== Task input
Lemma resource_new_cache_step env aidbox kw :
  respects cache_step (AidboxResource.new env aidbox kw).
Proof.
  apply resource_new_respects;
    [typeclasses eauto|apply cache_step_unchanged|].
  apply fetch_schema_cache_step.
Qed.

Lemma call_Aidbox_resource_cache_step env self kw :
  respects cache_step (AidboxResource.call_Aidbox_resource env self kw).
Proof.
  apply call_Aidbox_resource_respects;
    [typeclasses eauto|apply cache_step_unchanged|].
  apply fetch_schema_cache_step.
Qed.

Lemma limit_cache_step self v :
  respects cache_step (AidboxSearchSet.limit self v).
Proof.
  apply limit_respects; [typeclasses eauto|apply cache_step_unchanged].
Qed.

#[export] Hint Resolve Aidbox_init_cache_step fetch_resource_cache_step
  fetch_schema_cache_step from_payload_cache_step resource_new_cache_step
  call_Aidbox_resource_cache_step limit_cache_step : respects.

Lemma all_cache_step env self :
  respects cache_step (AidboxSearchSet.all env self).
Proof.
  unfold AidboxSearchSet.all. repeat respects_step cache_leaf.
Qed.
#[export] Hint Resolve all_cache_step : respects.

(** Every call of the library respects [cache_step]. *)
Lemma exec_cache_step env c w : cache_step w (exec env c w).
Proof.
  revert w. destruct c; cbn [exec];
    match goal with
    | |- ∀ w, cache_step w (?m w).2 => change (respects cache_step m)
    end.
  all: try solve [auto with respects].
  all: try (first [ apply Aidbox_resource_respects
                  | apply search_respects | apply page_respects
                  | apply sort_respects | apply setattr_respects
                  | apply getattr_respects | apply reference_respects ];
            solve [ typeclasses eauto | apply cache_step_unchanged
                  | apply fetch_schema_cache_step ]).
  all: unfold AidboxSearchSet.Aidbox_resources, AidboxSearchSet.get,
         AidboxSearchSet.first, AidboxSearchSet.count.
  all: repeat respects_step cache_leaf.
Qed.

Lemma steps_cache_step env w w' : rtc (step env) w w' → cache_step w w'.
Proof.
  induction 1 as [|w1 w2 w3 [c ->] _ IH]; [reflexivity|].
  etrans; [apply exec_cache_step|exact IH].
Qed.

Lemma schema_inv_empty : schema_inv empty_world.
Proof. intros s a k attrs Ha. by destruct s. Qed.

Lemma reachable_schema_inv env w : reachable env w → schema_inv w.
Proof.
  intros H. apply (steps_cache_step _ _ _ H). apply schema_inv_empty.
Qed.

(** ** The schema resolver *)

(** C10. Every attribute set stored in a schema cache contains ["id"] and
    is therefore not empty; hence the resolver, which takes an absent or
    empty entry for a miss, answers from the cache, sending nothing, for
    every type that has an entry.  A type whose attribute list is empty
    on the server gets the entry [{"id"}]. *)
Theorem schema_cache_entries_contain_id env w :
  reachable env w →
  (∀ s a k attrs, sessions w !! s = Some a → schema a !! k = Some attrs →
     "id" ∈ attrs ∧ attrs ≠ ∅) ∧
  (∀ self a t k attrs,
     sessions w !! self = Some a → to_key t = Some k →
     schema a !! k = Some attrs →
     Aidbox._fetch_schema env self t w = (Ok attrs, w)) ∧
  Aidbox.schema_of env (VDict [("entry", VList [])]) = Ok {["id"]}.
Proof.
  intros Hw. pose proof (reachable_schema_inv _ _ Hw) as Hinv.
  assert (∀ s a k attrs, sessions w !! s = Some a →
            schema a !! k = Some attrs → "id" ∈ attrs ∧ attrs ≠ ∅) as Hid.
  { intros s a k attrs Ha Hk. pose proof (Hinv s a k attrs Ha Hk).
    split; [done|set_solver]. }
  split; [exact Hid|]. split.
  - intros self a t k attrs Ha Hk Hs.
    eapply fetch_schema_hit; eauto. by eapply Hid.
  - unfold Aidbox.schema_of. simpl. by rewrite (left_id_L ∅ (∪)).
Qed.

(** The sample session after the schema of a type without attributes
    has been resolved. *)
Lemma schema_cache_entries_contain_id_witness :
  let w := exec sample_env (CallFetchSchema 0 (VStr "Basic")) sample_world in
  reachable sample_env w ∧
  Aidbox._fetch_schema sample_env 0 (VStr "Basic") w = (Ok {["id"]}, w).
Proof.
  intros w.
  assert (reachable sample_env w) as Hw.
  { apply (rtc_l _ _ sample_world);
      [exists (CallAidbox "http://h" "tok"); reflexivity|].
    apply rtc_once. exists (CallFetchSchema 0 (VStr "Basic")). reflexivity. }
  split; [exact Hw|].
  destruct (schema_cache_entries_contain_id sample_env w Hw) as (_ & Hhit & _).
  eapply (Hhit 0%nat); [reflexivity|reflexivity|]. vm_compute. reflexivity.
Defined.

(** C4. On the first use of a type in a session a successful call of the
    resolver sends exactly one request, the attribute query; whatever
    calls follow, a later call of the resolver returns the identical set
    and leaves the world, the log of requests included, as it is. *)
Theorem schema_resolver_fetches_once env w self t a k attrs w1 :
  sessions w !! self = Some a → to_key t = Some k →
  schema a !! k = None →
  Aidbox._fetch_schema env self t w = (Ok attrs, w1) →
  sent w1 = sent w ++ [schema_request a t] ∧
  ∀ w2, rtc (step env) w1 w2 →
    Aidbox._fetch_schema env self t w2 = (Ok attrs, w2).
Proof.
  intros Ha Hk Hs Hcall.
  rewrite (fetch_schema_miss _ _ _ _ _ _ Ha Hk) in Hcall by auto.
  destruct (fetch_result _ _ ≫= _) as [attrs'|e] eqn:E; [|done].
  injection Hcall as -> <-. split; [done|].
  assert ("id" ∈ attrs) as Hid.
  { destruct (fetch_result _ _) as [v|]; simpl in E; [|done].
    by eapply schema_of_has_id. }
  intros w2 Hsteps. apply steps_cache_step in Hsteps as [Hle _].
  edestruct (Hle self) as (a2 & Ha2 & _ & _ & Hs2).
  { simpl. by rewrite list_lookup_alter_eq, Ha. }
  eapply fetch_schema_hit; [exact Ha2|exact Hk| |set_solver].
  apply Hs2; [|set_solver]. simpl. apply lookup_insert_eq.
Qed.

Lemma schema_resolver_fetches_once_witness :
  let w1 := exec sample_env (CallFetchSchema 0 (VStr "Patient")) sample_world in
  sent w1 = [schema_request (AidboxObj "http://h" "tok" ∅) (VStr "Patient")] ∧
  Aidbox._fetch_schema sample_env 0 (VStr "Patient") w1 =
    (Ok ({["name"; "birth_date"]} ∪ {["id"]}), w1).
Proof.
  intros w1.
  destruct (schema_resolver_fetches_once sample_env sample_world 0%nat
              (VStr "Patient") (AidboxObj "http://h" "tok" ∅) (KStr "Patient")
              ({["name"; "birth_date"]} ∪ {["id"]}) w1)
    as [Hsent Hlater].
  - reflexivity.
  - reflexivity.
  - reflexivity.
  - vm_compute. reflexivity.
  - split; [exact Hsent|]. apply Hlater. apply rtc_refl.
Defined.

(** ** Resources: the methods and their functions on the [__dict__] *)

Lemma descriptors_class_names k :
  k ∈ AidboxResource.descriptors → k ∈ AidboxResource.class_names.
Proof.
  unfold AidboxResource.descriptors, AidboxResource.class_names,
    AidboxResource.class_attributes.
  set_solver.
Qed.

Lemma class_attributes_class_names k :
  k ∈ AidboxResource.class_attributes → k ∈ AidboxResource.class_names.
Proof.
  unfold AidboxResource.class_names, AidboxResource.class_attributes.
  set_solver.
Qed.

Lemma root_attrs_eq self w d :
  resources w !! self = Some d →
  AidboxResource.root_attrs self w = (root_attrs_of (sessions w) d, w).
Proof.
  intros Hd. unfold AidboxResource.root_attrs, root_attrs_of.
  rewrite (bind_ok _ _ _ _ _ (deref_some resources _ _ _ Hd)).
  destruct (attr "aidbox" d); try done.
  unfold mbind at 1, M_bind, deref.
  destruct (sessions w !! l) as [a|]; simpl; [|done].
  unfold mbind, M_bind, lift.
  by destruct (to_key _).
Qed.

Lemma getattr_hook_eq self key w d :
  resources w !! self = Some d →
  AidboxResource.__getattr__ self key w = (getattr_hook_of (sessions w) key d, w).
Proof.
  intros Hd. unfold AidboxResource.__getattr__, getattr_hook_of.
  unfold mbind at 1, M_bind. rewrite (root_attrs_eq _ _ _ Hd).
  destruct (root_attrs_of _ _) as [attrs|e]; simpl; [|done].
  rewrite (bind_ok _ _ _ _ _ (deref_some resources _ _ _ Hd)).
  destruct (decide _); [|done]. by destruct (attr "data" d).
Qed.

Lemma getattr_eq self key w d :
  resources w !! self = Some d →
  AidboxResource.getattr self key w = (getattr_of (sessions w) key d, w).
Proof.
  intros Hd. unfold AidboxResource.getattr, getattr_of.
  rewrite (bind_ok _ _ _ _ _ (deref_some resources _ _ _ Hd)).
  destruct (decide _); [done|]. destruct (dict_get key d); [done|].
  destruct (decide _); [done|]. destruct (decide _); [done|].
  by apply getattr_hook_eq.
Qed.

Lemma alter_insert {A} (f : A → A) (l : list A) i x :
  l !! i = Some x → alter f i l = <[i := f x]> l.
Proof.
  intros H. apply list_eq. intros j. destruct (decide (i = j)) as [<-|Hne].
  - rewrite list_lookup_alter_eq, H, list_lookup_insert_eq; [done|].
    by eapply lookup_lt_Some.
  - by rewrite list_lookup_alter_ne, list_lookup_insert_ne.
Qed.

Lemma object_setattr_eq self key v w d :
  resources w !! self = Some d →
  AidboxResource.object_setattr self key v w =
    match object_setattr_of key v d with
    | Ok d' => (Ok (), set_resources (<[self := d']>) w)
    | Raise e => (Raise e, w)
    end.
Proof.
  intros Hd. unfold AidboxResource.object_setattr, object_setattr_of.
  repeat (destruct (decide _); [done|]).
  destruct (decide _).
  - by destruct v.
  - unfold modify, set_resources. by rewrite (alter_insert _ _ _ _ Hd).
Qed.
====
Task statement:
When you find a line in the records that contains the word "simpl", copy it.

Your solution:
  - unfold Aidbox.schema_of. simpl. by rewrite (left_id_L ∅ (∪)).
  { destruct (fetch_result _ _) as [v|]; simpl in E; [|done].
  { simpl. by rewrite list_lookup_alter_eq, Ha. }
  apply Hs2; [|set_solver]. simpl. apply lookup_insert_eq.
  destruct (sessions w !! l) as [a|]; simpl; [|done].
  destruct (root_attrs_of _ _) as [attrs|e]; simpl; [|done].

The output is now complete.